In the UK, which the official records show was hit hardest by both BSE and CJD, the cases of vCJD between 1996 and 2002 stood at 120 with 28 deaths. Now there is just one case being reported a year.

The report from EFSA also shows that only two per cent of EU consumers associate BSE as a possible risk in eating beef.

The EU rules for the prevention, control and eradication of BSE, include an EU-wide total ban on the feeding of animal proteins to farmed animals, the removal of potentially BSE-contaminated animal tissues from the food chain and a comprehensive disease monitoring system. However, there are pressures within the EU to have the ban lifted on feeding animal protein to non-ruminants - poultry, fish and pigs.

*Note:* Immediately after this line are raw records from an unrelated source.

(* ===== verification/Bytes.v ===== *)
(** * Byte slices and little-endian fields

    Go's [encoding/binary] little-endian accessors and slice expressions on
    [[]byte], with the run-time bounds check written out ([Panic]).  A byte is
    a [Z] in [0, 256); [bytes_ok] states it for a slice. *)

From S2P Require Import Prelude.

Definition is_byte (b : Z) : Prop := 0 <= b < 256.
Definition bytes_ok (l : list Z) : Prop := Forall is_byte l.

(** [put_le n x]: the [n] bytes that [PutUint16/32] stores for [x]. *)
Fixpoint put_le (n : nat) (x : Z) : list Z :=
  match n with
  | O => []
  | S n => x mod 256 :: put_le n (x / 256)
  end.

(** [get_le bs]: the unsigned value [Uint16/32] reads from [bs]. *)
Fixpoint get_le (bs : list Z) : Z :=
  match bs with
  | [] => 0
  | b :: bs => b + 256 * get_le bs
  end.

(** [s[lo:hi]] with Go's bounds check against the length. *)
Definition slice {E} (s : list Z) (lo hi : Z) : outcome E (list Z) :=
  if (0 <=? lo) && (lo <=? hi) && (hi <=? zlen s)
  then Ret (take (Z.to_nat (hi - lo)) (drop (Z.to_nat lo) s))
  else Panic.

(** [s[i]] with Go's bounds check. *)
Definition index {E} (s : list Z) (i : Z) : outcome E Z :=
  match (if 0 <=? i then s !! Z.to_nat i else None) with
  | Some b => Ret b
  | None => Panic
  end.

(** [binary.LittleEndian.Uint16(s[lo:lo+2])] and [Uint32(s[lo:lo+4])]. *)
Definition u16_at {E} (s : list Z) (lo : Z) : outcome E Z :=
  b ← slice s lo (lo + 2); mret (get_le b).
Definition u32_at {E} (s : list Z) (lo : Z) : outcome E Z :=
  b ← slice s lo (lo + 4); mret (get_le b).

(** [copy(dst[at:], src)] on a destination that is long enough. *)
Definition blit (dst : list Z) (at_ : Z) (src : list Z) : list Z :=
  take (Z.to_nat at_) dst ++ src ++ drop (Z.to_nat at_ + length src) dst.

Definition zeros (n : Z) : list Z := replicate (Z.to_nat n) 0.

(** [packet[i] = b], and [PutUint16/32(packet[lo:], x)]. *)
Definition set_byte (dst : list Z) (i b : Z) : list Z := blit dst i [b].
Definition put16 (dst : list Z) (lo x : Z) : list Z := blit dst lo (put_le 2 x).
Definition put32 (dst : list Z) (lo x : Z) : list Z := blit dst lo (put_le 4 x).

(** Boolean form of [bytes_ok], for concrete data. *)
Definition bytes_okb (l : list Z) : bool := forallb (λ b, (0 <=? b) && (b <? 256)) l.

Lemma bytes_okb_true l : bytes_okb l = true → bytes_ok l.
Proof.
  intros H. apply Forall_forall. intros b Hb%list_elem_of_In.
  unfold bytes_okb in H. rewrite forallb_forall in H. specialize (H b Hb).
  bool_clean. unfold is_byte. lia.
Qed.

Ltac solve_bytes := apply bytes_okb_true; vm_compute; reflexivity.

(** ** Little-endian round trips *)

Lemma length_put_le n x : length (put_le n x) = n.
Proof. revert x; induction n; cbn; intros; congruence. Qed.

Lemma put_le_bytes n x : bytes_ok (put_le n x).
Proof.
  revert x; induction n as [|n IH]; intros x; constructor; [|apply IH].
  unfold is_byte. apply Z.mod_pos_bound. lia.
Qed.

Lemma get_put_le n x : get_le (put_le n x) = x mod 256 ^ Z.of_nat n.
Proof.
  revert x; induction n as [|n IH]; intros x; cbn [put_le get_le].
  { by rewrite Z.mod_1_r. }
  rewrite IH, Nat2Z.inj_succ, Z.pow_succ_r by lia.
  rewrite Z.rem_mul_r; [lia..|].
  apply Z.pow_pos_nonneg; lia.
Qed.

Lemma get_le_bound bs : bytes_ok bs → 0 <= get_le bs < 256 ^ zlen bs.
Proof.
  induction 1 as [|b bs Hb _ IH]; unfold zlen in *; cbn [get_le length]; [lia|].
  rewrite Nat2Z.inj_succ, Z.pow_succ_r by lia. unfold is_byte in Hb. lia.
Qed.

Lemma put_get_le bs : bytes_ok bs → put_le (length bs) (get_le bs) = bs.
Proof.
  induction 1 as [|b bs Hb _ IH]; [done|]. cbn [length put_le get_le].
  unfold is_byte in Hb. f_equal.
  - rewrite Z.mul_comm, Z.mod_add by lia. by rewrite Z.mod_small by lia.
  - rewrite Z.mul_comm, Z.div_add by lia. rewrite Z.div_small by lia. exact IH.
Qed.

Lemma get_put_le2 x : get_le (put_le 2 x) = u16 x.
Proof. apply get_put_le. Qed.

Lemma get_put_le4 x : get_le (put_le 4 x) = u32 x.
Proof. apply get_put_le. Qed.

(** ** Slices *)

Lemma slice_app {E} (a b c : list Z) lo hi :
  lo = zlen a → hi = zlen a + zlen b →
  slice (E:=E) (a ++ b ++ c) lo hi = Ret b.
Proof.
  intros -> ->. unfold slice.
  rewrite !zlen_app. pose proof (zlen_nonneg a). pose proof (zlen_nonneg b).
  pose proof (zlen_nonneg c).
  rewrite !(proj2 (Z.leb_le _ _)) by lia. cbn. f_equal.
  rewrite drop_app_exact by (unfold zlen; lia).
  apply take_app_exact. unfold zlen; lia.
Qed.

Lemma slice_tail {E} (a b : list Z) lo hi :
  lo = zlen a → hi = zlen a + zlen b → slice (E:=E) (a ++ b) lo hi = Ret b.
Proof. intros. rewrite <- (app_nil_r b) at 1. by apply slice_app. Qed.

Lemma slice_ret {E} (s : list Z) lo hi :
  0 <= lo → lo <= hi → hi <= zlen s →
  slice (E:=E) s lo hi = Ret (take (Z.to_nat (hi - lo)) (drop (Z.to_nat lo) s)).
Proof. intros. unfold slice. by rewrite !(proj2 (Z.leb_le _ _)) by lia. Qed.

Lemma slice_len {E} (s b : list Z) lo hi :
  slice (E:=E) s lo hi = Ret b → zlen b = hi - lo.
Proof.
  unfold slice. intros H. case_step; [|done]. bool_clean. injection H as <-.
  unfold zlen in *. rewrite length_take, length_drop. lia.
Qed.

Lemma u16_at_ret {E} (s : list Z) lo :
  0 <= lo → lo + 2 <= zlen s → ∃ v, u16_at (E:=E) s lo = Ret v.
Proof. intros. unfold u16_at. rewrite slice_ret by lia. by eexists. Qed.

Lemma u32_at_ret {E} (s : list Z) lo :
  0 <= lo → lo + 4 <= zlen s → ∃ v, u32_at (E:=E) s lo = Ret v.
Proof. intros. unfold u32_at. rewrite slice_ret by lia. by eexists. Qed.

Lemma u16_at_app {E} (a b : list Z) x lo :
  lo = zlen a → u16_at (E:=E) (a ++ put_le 2 x ++ b) lo = Ret (u16 x).
Proof.
  intros ->. unfold u16_at. rewrite slice_app; [|done|unfold zlen; cbn; lia].
  cbn -[put_le]. by rewrite get_put_le2.
Qed.

Lemma u32_at_app {E} (a b : list Z) x lo :
  lo = zlen a → u32_at (E:=E) (a ++ put_le 4 x ++ b) lo = Ret (u32 x).
Proof.
  intros ->. unfold u32_at. rewrite slice_app; [|done|unfold zlen; cbn; lia].
  cbn -[put_le]. by rewrite get_put_le4.
Qed.

Lemma index_app {E} (a b : list Z) x i :
  i = zlen a → index (E:=E) (a ++ x :: b) i = Ret x.
Proof.
  intros ->. unfold index, zlen. rewrite (proj2 (Z.leb_le _ _)) by lia.
  by rewrite Nat2Z.id, list_lookup_middle.
Qed.

(** A read inside a prefix does not depend on what follows it. *)
Lemma slice_prefix {E} (a b : list Z) lo hi :
  hi <= zlen a → slice (E:=E) (a ++ b) lo hi = slice a lo hi.
Proof.
  intros Hhi. unfold slice. rewrite zlen_app. pose proof (zlen_nonneg b).
  rewrite !(proj2 (Z.leb_le hi _)) by lia.
  destruct (Z.leb_spec 0 lo), (Z.leb_spec lo hi); cbn [andb]; try done.
  unfold zlen in *. rewrite drop_app_le, take_app_le by (rewrite ?length_drop; lia). done.
Qed.

Lemma u16_at_prefix {E} (a b : list Z) k :
  k + 2 <= zlen a → u16_at (E:=E) (a ++ b) k = u16_at a k.
Proof. intros. unfold u16_at. by rewrite slice_prefix. Qed.

Lemma u32_at_prefix {E} (a b : list Z) k :
  k + 4 <= zlen a → u32_at (E:=E) (a ++ b) k = u32_at a k.
Proof. intros. unfold u32_at. by rewrite slice_prefix. Qed.

Lemma index_prefix {E} (a b : list Z) k :
  k < zlen a → index (E:=E) (a ++ b) k = index a k.
Proof.
  intros. unfold index. destruct (Z.leb_spec 0 k); [|done].
  unfold zlen in *. by rewrite lookup_app_l by lia.
Qed.

(** Shifting a read past a known prefix. *)
Lemma slice_shift {E} (a l : list Z) lo hi :
  0 <= lo → slice (E:=E) (a ++ l) (zlen a + lo) (zlen a + hi) = slice l lo hi.
Proof.
  intros Hlo. unfold slice. rewrite zlen_app. pose proof (zlen_nonneg a).
  replace (0 <=? zlen a + lo) with (0 <=? lo)
    by (rewrite !(proj2 (Z.leb_le _ _)) by lia; done).
  replace (zlen a + lo <=? zlen a + hi) with (lo <=? hi)
    by (destruct (Z.leb_spec lo hi), (Z.leb_spec (zlen a + lo) (zlen a + hi)); done || lia).
  replace (zlen a + hi <=? zlen a + zlen l) with (hi <=? zlen l)
    by (destruct (Z.leb_spec hi (zlen l)), (Z.leb_spec (zlen a + hi) (zlen a + zlen l)); done || lia).
  destruct (_ && _); [|done]. f_equal.
  replace (zlen a + hi - (zlen a + lo)) with (hi - lo) by lia. f_equal.
  rewrite drop_app_ge by (unfold zlen; lia). f_equal. unfold zlen. lia.
Qed.

Lemma slice_shift0 {E} (a l : list Z) hi :
  slice (E:=E) (a ++ l) (zlen a) (zlen a + hi) = slice l 0 hi.
Proof. rewrite <- (Z.add_0_r (zlen a)) at 1. by apply slice_shift. Qed.

Lemma u16_at_shift {E} (a l : list Z) k :
  0 <= k → u16_at (E:=E) (a ++ l) (zlen a + k) = u16_at l k.
Proof. intros. unfold u16_at. by rewrite <- Z.add_assoc, slice_shift. Qed.

Lemma u32_at_shift {E} (a l : list Z) k :
  0 <= k → u32_at (E:=E) (a ++ l) (zlen a + k) = u32_at l k.
Proof. intros. unfold u32_at. by rewrite <- Z.add_assoc, slice_shift. Qed.

Lemma index_shift {E} (a l : list Z) k :
  0 <= k → index (E:=E) (a ++ l) (zlen a + k) = index l k.
Proof.
  intros. unfold index. pose proof (zlen_nonneg a).
  rewrite !(proj2 (Z.leb_le _ _)) by lia. unfold zlen in *.
  rewrite lookup_app_r by lia.
  by replace (Z.to_nat (Z.of_nat (length a) + k) - length a)%nat with (Z.to_nat k) by lia.
Qed.

Lemma index_shift0 {E} (a l : list Z) : index (E:=E) (a ++ l) (zlen a) = index l 0.
Proof. rewrite <- (Z.add_0_r (zlen a)) at 1. by apply index_shift. Qed.

(** Splits a slice off the front. *)
Lemma slice_front {E} (s p : list Z) n :
  slice (E:=E) s 0 n = Ret p → zlen p = n ∧ s = p ++ drop (length p) s.
Proof.
  intros H. pose proof (slice_len _ _ _ _ H) as Hl. split; [lia|].
  unfold slice in H. destruct (_ && _); [|done]. injection H as <-.
  rewrite Z.sub_0_r, drop_0 in *. rewrite length_take.
  destruct (decide (Z.to_nat n <= length s)%nat).
  - rewrite Nat.min_l by lia. by rewrite take_drop.
  - rewrite Nat.min_r, take_ge, drop_ge by lia. by rewrite app_nil_r.
Qed.

(** Reads of a field in a concatenation of fields: reassociate until the field
    is preceded by exactly the requested number of bytes. *)
Lemma u16_at_next {E} (a b c : list Z) k :
  u16_at (E:=E) (a ++ b ++ c) k = u16_at ((a ++ b) ++ c) k.
Proof. by rewrite app_assoc. Qed.

Lemma u32_at_next {E} (a b c : list Z) k :
  u32_at (E:=E) (a ++ b ++ c) k = u32_at ((a ++ b) ++ c) k.
Proof. by rewrite app_assoc. Qed.

Ltac read_u16 := first [rewrite u16_at_app by done | rewrite u16_at_next; read_u16].
Ltac read_u32 := first [rewrite u32_at_app by done | rewrite u32_at_next; read_u32].

Lemma index_ret {E} (s : list Z) i :
  0 <= i → i < zlen s → ∃ b, index (E:=E) s i = Ret b.
Proof.
  intros H0 H. unfold index. rewrite (proj2 (Z.leb_le _ _)) by lia.
  destruct (lookup_lt_is_Some_2 s (Z.to_nat i)) as [b ->]; [unfold zlen in H; lia|].
  by eexists.
Qed.

Lemma zlen_take {A} n (l : list A) : zlen (take n l) = Z.min (Z.of_nat n) (zlen l).
Proof. unfold zlen. rewrite length_take. lia. Qed.

Lemma zlen_drop {A} n (l : list A) : zlen (drop n l) = Z.max 0 (zlen l - Z.of_nat n).
Proof. unfold zlen. rewrite length_drop. lia. Qed.

Lemma bytes_ok_app a b : bytes_ok (a ++ b) ↔ bytes_ok a ∧ bytes_ok b.
Proof. apply Forall_app. Qed.

Lemma bytes_ok_drop n l : bytes_ok l → bytes_ok (drop n l).
Proof. apply Forall_drop. Qed.

Lemma bytes_ok_take n l : bytes_ok l → bytes_ok (take n l).
Proof. apply Forall_take. Qed.

Lemma zlen_put_le n x : zlen (put_le n x) = Z.of_nat n.
Proof. unfold zlen. by rewrite length_put_le. Qed.

(** ** Writing into a packet buffer *)

Lemma zeros_add a b : 0 <= a → 0 <= b → zeros (a + b) = zeros a ++ zeros b.
Proof. intros. unfold zeros. by rewrite Z2Nat.inj_add, replicate_add by lia. Qed.

Lemma zlen_zeros n : 0 <= n → zlen (zeros n) = n.
Proof. intros. unfold zlen, zeros. rewrite length_replicate. lia. Qed.

Lemma blit_end (a z src : list Z) lo :
  lo = zlen a → length z = length src → blit (a ++ z) lo src = a ++ src.
Proof.
  intros -> Hl. unfold blit, zlen. rewrite Nat2Z.id, take_app_length.
  rewrite drop_ge by (rewrite length_app; lia). by rewrite app_nil_r.
Qed.

Lemma blit_prefix (a z src : list Z) lo :
  0 <= lo → lo + zlen src <= zlen a → blit (a ++ z) lo src = blit a lo src ++ z.
Proof.
  intros Hlo Hl. unfold blit, zlen in *.
  rewrite take_app_le, drop_app_le by lia. by rewrite <- !app_assoc.
Qed.

Lemma zlen_blit dst lo src :
  0 <= lo → lo + zlen src <= zlen dst → zlen (blit dst lo src) = zlen dst.
Proof.
  intros Hlo Hl. unfold blit, zlen in *.
  rewrite !length_app, length_take, length_drop. lia.
Qed.

Lemma blit_bytes dst lo src : bytes_ok dst → bytes_ok src → bytes_ok (blit dst lo src).
Proof. intros. unfold blit. apply bytes_ok_app; split; [|apply bytes_ok_app; split]; auto using bytes_ok_take, bytes_ok_drop. Qed.

Lemma get_le_u16 bs : bytes_ok bs → zlen bs = 2 → 0 <= get_le bs < two16.
Proof. intros Hb Hl. pose proof (get_le_bound bs Hb) as H. by rewrite Hl in H. Qed.

Lemma get_le_u32 bs : bytes_ok bs → zlen bs = 4 → 0 <= get_le bs < two32.
Proof. intros Hb Hl. pose proof (get_le_bound bs Hb) as H. by rewrite Hl in H. Qed.

#[export] Hint Resolve put_le_bytes bytes_ok_drop bytes_ok_take : go.
#[export] Hint Rewrite @zlen_take @zlen_drop zlen_put_le length_put_le : go.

These recent moves have caused some concern and protest within the farming industry for fear that unscrupulous livestock producers could once again let feed with animal protein in it be fed to cattle and sheep.

The European Union is monitoring the risk and cases of BSE and vCJD continually and reassessing the regulations as the risk decreases.

EFSA said that in the light of the reduction of BSE risk, EU measures are being reviewed and the European Commission has adopted a strategic document - the TSE Roadmap II - which outlines possible future changes in the short, medium and long term until the year 2015.

The basis of the roadmap and the most important measures adopted by the European Commission to eradicate BSE and prevent infection in the human population include the removal of Specified Risk Material from the carcase after slaughter and during processing, the ban on meat and bonemeal or processed animal protein in ruminant feed, and culling of animals and their cohorts that are found to have the disease.

The roadmap also concludes that "any amendment will have to be supported by solid scientific advice" and that in setting a future strategy "it is also important not to lose sight of other threats to animal and public health which have emerged in recent years, such as Salmonella and antimicrobial resistance".

For the food safety authorities the reduction in the cases of BSE has been a success story, but it is one that was not without its critics and resistance. The main success for the authorities has not just been the reduction in the number of cases of BSE, but the ability to convince the industry from farm to retail for action and to mobilise it.